Thursday, April 16, 2026
Professional Left Podcast Episode 986: AmeriKKKan Gothic
And on His Headstone Shall Read These, His Final Words: “...But the Democrats”
Whenever you hear Never Trumpers musing about the good old days of the Before Time, it sounds like something between Greek myth and a road company production of Camelot. Heroes and giants walking the Earth. Mighty deeds being done by mighty men. The snow never slushed upon the hillside, and by 9 p.m. the moonlight was required to appear.
And so forth.
And I'm sure that many of them do remember it that way, seeing as they weren't the ones being slandered and demonized every day by the Conservative Media Hate Machine. They were, in fact, the ones who were profiting handsomely from the Hate Machine. But as I warned 20 fucking years ago...
And yet to build this electoral dynamo the Republican Party has had to completely sell out any vestige of principles or soul it once had for dominion over the divided and bitter land it has created. And because of that, there is no “Plan B” if you are a GOP candidate for national office.
Your Party Masters have burned your bridges and salted the Earth behind you, and now there is nothing left for you to do but desperately tunnel deeper into the Hell you have built for yourself.
Which is why John McCain now publicly grovels and kisses the poxy asses of the men who service and steer the Pretty Hate Machine indifferently past the bodies of the dead and dying of NOLA, and gleefully down the blood-tarred, bone-macadamed streets of Iraq. Men who went right after his family -- his wife and children -- and his honorable national service without a second thought when it suited their despicable purposes.
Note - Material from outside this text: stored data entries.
(* ===== verification/CanonicalPath.v ===== *)
(** * Canonical paths

    Models [canonicalize_path] of [_canonicalize.py]: an absolute POSIX path
    computed from the text alone, without looking at a file system. *)

From stdpp Require Import base list list_numbers numbers strings sets.
From S2P Require Import Prelude PyString Errors PyValue Decimal Unicode.
Open Scope Z_scope.

Definition slash : Z := 47.
Definition has_char (c : Z) (s : pystr) : bool := existsb (Z.eqb c) s.

(** [posixpath.join(a, b)] for a [b] that is not absolute. *)
Definition posix_join (a b : pystr) : pystr :=
  if bool_decide (a = []) || endswith [slash] a then a ++ b else a ++ [slash] ++ b.

(** One component of the walk: [""] and ["."] stay, [".."] goes up. *)
Definition walk_part (parts : list pystr) (part : pystr) : list pystr :=
  if str_in part [[]; u "."] then parts
  else if str_eqb part (u "..") then take (length parts - 1) parts
  else parts ++ [part].

Definition render_path (parts : list pystr) : pystr := [slash] ++ join [slash] parts.

Section path.
Context `{UnicodeData}.

Definition canonicalize_path (path cwd : pystr) : py pystr :=
  normalized_path ← nfc "invalid_path" path;
  normalized_cwd ← nfc "invalid_path" cwd;
  raise_if (has_char 0 normalized_path || has_char 0 normalized_cwd)
    (CanonicalizationError "invalid_path");;
  raise_if (has_char 92 normalized_path || has_char 92 normalized_cwd)
    (CanonicalizationError "unsupported_path_syntax");;
  raise_if (negb (startswith [slash] normalized_cwd)) (CanonicalizationError "cwd_not_absolute");;
  let combined :=
    if startswith [slash] normalized_path then normalized_path
    else posix_join normalized_cwd normalized_path in
  Ok (render_path (foldl walk_part [] (split_on slash combined))).
End path.

(** ** Splitting and joining *)
Lemma split_on_app c a b : split_on c (a ++ c :: b) = split_on c a ++ split_on c b.
Proof.
  induction a as [|x a IH]; cbn; [by rewrite Z.eqb_refl|]. destruct (x =? c); [by rewrite IH|].
  rewrite IH. destruct (split_on c a) eqn:E; [|done].
  destruct a; cbn in E; [done|]. destruct (_ =? _); [done|]. by destruct (split_on c a).
Qed.

Lemma split_on_none c a : c ∉ a → split_on c a = [a].
Proof.
  induction a as [|x a IH]; intros Hc; cbn; [done|]. apply not_elem_of_cons in Hc as [? ?].
  rewrite (proj2 (Z.eqb_neq _ _)) by done. by rewrite IH.
Qed.

Lemma split_on_parts c s : Forall (λ p, (c ∉ p) ∧ (∀ x, x ∈ p → x ∈ s)) (split_on c s).
Proof.
  induction s as [|x s IH]; cbn; [apply Forall_singleton; set_solver|].
  destruct (x =? c) eqn:E; refl_bool.
  - constructor; [set_solver|]. eapply Forall_impl; [exact IH|]. set_solver.
  - destruct (split_on c s) as [|w ws]; [apply Forall_singleton; set_solver|].
    apply Forall_cons in IH as [Hw Hws]. constructor; [set_solver|].
    eapply Forall_impl; [exact Hws|]. set_solver.
Qed.

Lemma split_on_join c parts :
  parts ≠ [] → Forall (λ p, c ∉ p) parts → split_on c (join [c] parts) = parts.
Proof.
  induction parts as [|p [|q ps] IH]; intros Hne Hp; [done|..]; apply Forall_cons in Hp as [Hp Hps].
  - by apply split_on_none.
  - change (join [c] (p :: q :: ps)) with (p ++ c :: join [c] (q :: ps)).
    rewrite split_on_app, split_on_none, IH by done. done.
Qed.

Lemma elem_of_join x c parts : x ∈ join [c] parts → x = c ∨ ∃ p, (p ∈ parts) ∧ (x ∈ p).
Proof.
  induction parts as [|p [|q ps] IH]; [by intros ?%elem_of_nil|set_solver|].
  cbn [join]. rewrite !elem_of_app. intros [Hx|[Hx|Hx]].
  - right. exists p. set_solver.
  - left. set_solver.
  - destruct (IH Hx) as [->|(r & ? & ?)]; [by left|right]. exists r. set_solver.
Qed.

(** ** Canonical paths *)
Definition segment_ok (p : pystr) : Prop := p ≠ [] ∧ p ≠ u "." ∧ p ≠ u ".." ∧ (slash ∉ p).

Lemma walk_part_ok s ps :
  Forall segment_ok s → Forall (λ p, slash ∉ p) ps → Forall segment_ok (foldl walk_part s ps).
Proof.
  revert s; induction ps as [|p ps IH]; intros s Hs Hp; [done|].
  apply Forall_cons in Hp as [Hp Hps]. apply IH; [|done]. unfold walk_part, str_in.
  case_bool_decide as E; [done|]. destruct (str_eqb p (u "..")) eqn:E'; [by apply Forall_take|].
  apply str_eqb_neq in E'. apply Forall_app. split; [done|]. apply Forall_singleton. unfold segment_ok. set_solver.
Qed.

(** The walk only reads characters of the text. *)
Lemma walk_part_chars (P : Z → Prop) s ps :
  Forall (Forall P) s → Forall (Forall P) ps → Forall (Forall P) (foldl walk_part s ps).
Proof.
  revert s; induction ps as [|p ps IH]; intros s Hs Hp; [done|].
  apply Forall_cons in Hp as [Hp Hps]. apply IH; [|done]. unfold walk_part.
  destruct (str_in _ _); [done|]. destruct (str_eqb p (u "..")); [by apply Forall_take|].
  apply Forall_app. auto.
Qed.

(** Components that are already canonical are kept. *)
Lemma walk_segments s ps : Forall segment_ok ps → foldl walk_part s ps = s ++ ps.
Proof.
  intros Hps. revert s; induction Hps as [|p ps (? & ? & ? & _) _ IH]; intros s; cbn;
    [by rewrite app_nil_r|].
  rewrite IH. unfold walk_part, str_in. rewrite bool_decide_eq_false_2 by set_solver.
  rewrite (proj2 (str_eqb_neq _ _)) by done. by rewrite <-app_assoc.
Qed.

Lemma walk_empty s : walk_part s [] = s.
Proof. done. Qed.

Lemma walk_rendered s ps : Forall segment_ok ps →
  foldl walk_part s (split_on slash (render_path ps)) = s ++ ps.
Proof.
  intros Hps. unfold render_path. change ([slash] ++ join [slash] ps) with ([] ++ slash :: join [slash] ps).
  rewrite split_on_app, foldl_app. cbn [split_on foldl]. rewrite walk_empty.
  destruct ps as [|p ps]; [cbn; by rewrite app_nil_r|].
  rewrite split_on_join; [by apply walk_segments|done|].
  eapply Forall_impl; [exact Hps|]. by intros ? (? & ? & ? & ?).
Qed.

(** Without [".."] a walk only goes down. *)
Lemma walk_below s ps : u ".." ∉ ps → ∃ below, foldl walk_part s ps = s ++ below.
Proof.
  revert s; induction ps as [|p ps IH]; intros s Hup; [exists []; by rewrite app_nil_r|].
  apply not_elem_of_cons in Hup as [Hp Hup]. cbn. unfold walk_part at 2.
  destruct (str_in p _); [auto|]. rewrite (proj2 (str_eqb_neq _ _)) by done.
  destruct (IH (s ++ [p]) Hup) as (below & ->). exists (p :: below). by rewrite <-app_assoc.
Qed.

(** Joining a relative path continues the walk of the working directory. *)
Lemma walk_posix_join s a b :
  foldl walk_part s (split_on slash (posix_join a b))
  = foldl walk_part (foldl walk_part s (split_on slash a)) (split_on slash b).
Proof.
  unfold posix_join. destruct (bool_decide (a = [])) eqn:E; cbn [orb].
  - apply bool_decide_eq_true in E as ->. cbn [app split_on foldl]. by rewrite walk_empty.
  - destruct (endswith [slash] a) eqn:E'.
    + unfold endswith in E'. apply andb_true_iff in E' as [_ E']. apply str_eqb_eq in E'.
      rewrite <-(take_drop (length a - length [slash]) a), E'. generalize (take (length a - length [slash]) a).
      intros a'. rewrite <-app_assoc. cbn [app]. rewrite !split_on_app, !foldl_app. cbn [split_on foldl].
      by rewrite walk_empty.
    + cbn [app]. by rewrite split_on_app, foldl_app.
Qed.

Section path_facts.
Context `{UnicodeData}.

(** The walk [canonicalize_path] makes, on text that passed the checks. *)
Definition path_text (s : pystr) : Prop :=
  nfc "invalid_path" s = Ok s ∧ has_char 0 s = false ∧ has_char 92 s = false.

Lemma canonicalize_path_Ok path cwd q :
  canonicalize_path path cwd = Ok q ↔
  ∃ p c, nfc "invalid_path" path = Ok p ∧ nfc "invalid_path" cwd = Ok c ∧
    path_text p ∧ path_text c ∧ startswith [slash] c = true ∧
    q = render_path (foldl walk_part []
          (split_on slash (if startswith [slash] p then p else posix_join c p))).
Proof.
  unfold canonicalize_path. split.
  - intros Hq. inv_ok. exists x, x0. unfold path_text. split_and!; eauto using nfc_idem.
  - intros (p & c & -> & -> & (_ & Hp & Hp') & (_ & Hc & Hc') & Hs & ->). cbn.
    by rewrite Hp, Hp', Hc, Hc', Hs.
Qed.

Lemma has_char_false c s : has_char c s = false ↔ c ∉ s.
Proof.
  unfold has_char. rewrite <-not_true_iff_false, existsb_exists, list_elem_of_In.
  split; intros Hn Hx; apply Hn; [by exists c; rewrite Z.eqb_refl|].
  by destruct Hx as (x & Hx & <-%Z.eqb_eq).
Qed.

(** A character that is in neither input (and is not the slash) is not in the result. *)
Lemma rendered_chars c s : c ≠ slash → c ∉ s →
  has_char c (render_path (foldl walk_part [] (split_on slash s))) = false.
Proof.
  intros Hc Hs. apply has_char_false. unfold render_path.
  intros [->%list_elem_of_singleton|Hin]%elem_of_app; [done|].
  apply elem_of_join in Hin as [->|(p & Hp & Hx)]; [done|].
  assert (Forall (Forall (λ x, x ≠ c)) (foldl walk_part [] (split_on slash s))) as Hall.
  { apply walk_part_chars; [constructor|]. eapply Forall_impl; [apply split_on_parts|].
    intros w [_ Hw]. apply Forall_forall. intros x Hx' ->. auto. }
  rewrite Forall_forall in Hall. specialize (Hall p Hp). rewrite Forall_forall in Hall.
  by apply (Hall c).
Qed.

Lemma combined_chars c p d : c ≠ slash → c ∉ p → c ∉ d →
  c ∉ (if startswith [slash] p then p else posix_join d p).
Proof. intros. destruct (startswith _ p); [done|]. unfold posix_join. destruct (_ || _); set_solver. Qed.

(** The canonical path as a list of segments. *)
Lemma canonicalize_path_segments path cwd q :
  canonicalize_path path cwd = Ok q →
  ∃ parts, q = render_path parts ∧ Forall segment_ok parts ∧ has_char 0 q = false ∧ has_char 92 q = false.
Proof.
  intros (p & c & _ & _ & (_ & Hp & Hp') & (_ & Hc & Hc') & _ & ->)%canonicalize_path_Ok.
  rewrite has_char_false in Hp, Hp', Hc, Hc'. eexists. split; [reflexivity|]. split_and!.
  - apply walk_part_ok; [constructor|]. eapply Forall_impl; [apply split_on_parts|]. by intros ? [? _].
  - apply rendered_chars; [done|]. by apply combined_chars.
  - apply rendered_chars; [done|]. by apply combined_chars.
Qed.

(** Canonical paths are normal forms.  The result is absolute and made of
    segments that are not empty, ["."] or [".."], without NUL and backslash; and a
    canonical path that is within the string limit is a fixed point, whatever the
    working directory. *)
Theorem canonicalize_path_normal path cwd q :
  canonicalize_path path cwd = Ok q →
  (∃ parts, q = render_path parts ∧ Forall segment_ok parts) ∧
  has_char 0 q = false ∧ has_char 92 q = false ∧
  (nfc "invalid_path" q = Ok q → canonicalize_path q cwd = Ok q).
Proof.
  intros Hq. destruct (canonicalize_path_segments _ _ _ Hq) as (parts & -> & Hparts & H0 & H92).
  split_and!; [by exists parts|done|done|]. intros Hn.
  apply canonicalize_path_Ok in Hq as (_ & c & _ & Hc & _ & Hct & Hs & _).
  apply canonicalize_path_Ok. exists (render_path parts), c. split_and!; try done.
  rewrite (startswith_app [slash] (join [slash] parts) : startswith [slash] (render_path parts) = true).
  f_equal. by rewrite walk_rendered.
Qed.

(** A relative path is resolved from the canonical working directory.  The
    segments of the result are those of the working directory, walked by the
    components of the path; so a path without [".."] stays below it. *)
Theorem canonicalize_path_confined path cwd c q :
  canonicalize_path cwd cwd = Ok c → canonicalize_path path cwd = Ok q →
  startswith [slash] (nfc_form path) = false →
  ∃ base, c = render_path base ∧ Forall segment_ok base ∧
    q = render_path (foldl walk_part base (split_on slash (nfc_form path))) ∧
    (u ".." ∉ split_on slash (nfc_form path) → ∃ below, q = render_path (base ++ below)).
Proof.
  intros Hc Hq Hr. apply canonicalize_path_Ok in Hc as (d & d' & Hd & Hd' & _ & _ & Hs & ->).
  apply canonicalize_path_Ok in Hq as (p & d'' & Hp & Hd'' & _ & _ & _ & ->).
  same_call. apply nfc_Ok in Hp as (-> & _). rewrite Hr, Hs, walk_posix_join.
  set (base := foldl _ [] _). exists base. split_and!; try done.
  - apply walk_part_ok; [constructor|]. eapply Forall_impl; [apply split_on_parts|]. by intros ? [? _].
  - intros Hup. destruct (walk_below base _ Hup) as (below & ->). eauto.
Qed.
End path_facts.

(** ** Examples *)
Example climbing_path :
  canonicalize_path (H := plain_unicode) (u "../b/./c//d/..") (u "/work/a/") = Ok (u "/work/b/c").
Proof. reflexivity. Qed.

Lemma canonicalize_path_normal_witness :
  canonicalize_path (H := plain_unicode) (u "/x/y") (u "/") = Ok (u "/x/y").
Proof.
  apply (canonicalize_path_normal (H := plain_unicode) (u "./x//z/../y") (u "/")); reflexivity.
Defined.

Lemma canonicalize_path_confined_witness :
  ∃ base, u "/work/a" = render_path base ∧ ∃ below, u "/work/a/b/c" = render_path (base ++ below).
Proof.
  destruct (canonicalize_path_confined (H := plain_unicode) (u "b/./c") (u "/work/a/")
    (u "/work/a") (u "/work/a/b/c") eq_refl eq_refl eq_refl) as (base & Hc & _ & _ & Hbelow).
  exists base. split; [exact Hc|]. apply Hbelow. vm_compute. intros Hin. inversion_clear Hin as [|? ? ? Hin'].
  inversion_clear Hin' as [|? ? ? Hin]. inversion_clear Hin as [|? ? ? Hin']. inversion Hin'.
Defined.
Because the Pretty Hate Machine does not come with a conscience, and it now casts its depraved shadow over their entire Party.
And over the entire nation that Party has seized.
And over the entire world that Party has polluted.
It has become all Means and no Ends but More Power, and as with all power, it comes with a steep price...
Well, the GOP's 2008 candidate for president, John McCain, is gone now. His daughter married one of the Hate Machine's operating engineers and has disappeared down the MAGA rat hole. And his 2008 running mate -- Sarah Palin, the Scintilla from Wasilla, MAGA 1.0 -- had her bullshit libel suit thrown out and was a big, big Trump supporter until he went all AI Jebus and now appears to have joined the crowded field of third tier wingnut influencers slow-fast walking to the pier to look for a lifeboat.
Safe to say, John McCain's political legacy in is ashes.
But what of the next sterling man of character that was offered up to the general public as a candidate for president? Their 2012 candidate, Willard "Mittens" Romney?
You remember him, right?
He's the guy who was gonna herd the MAGA mob safely back into the corporate/neocon pen. I wrote a whole thing about it back when it was a thing ("Hokum's Heroes") whence I salvaged these rare curios from that now nearly-forgotten past.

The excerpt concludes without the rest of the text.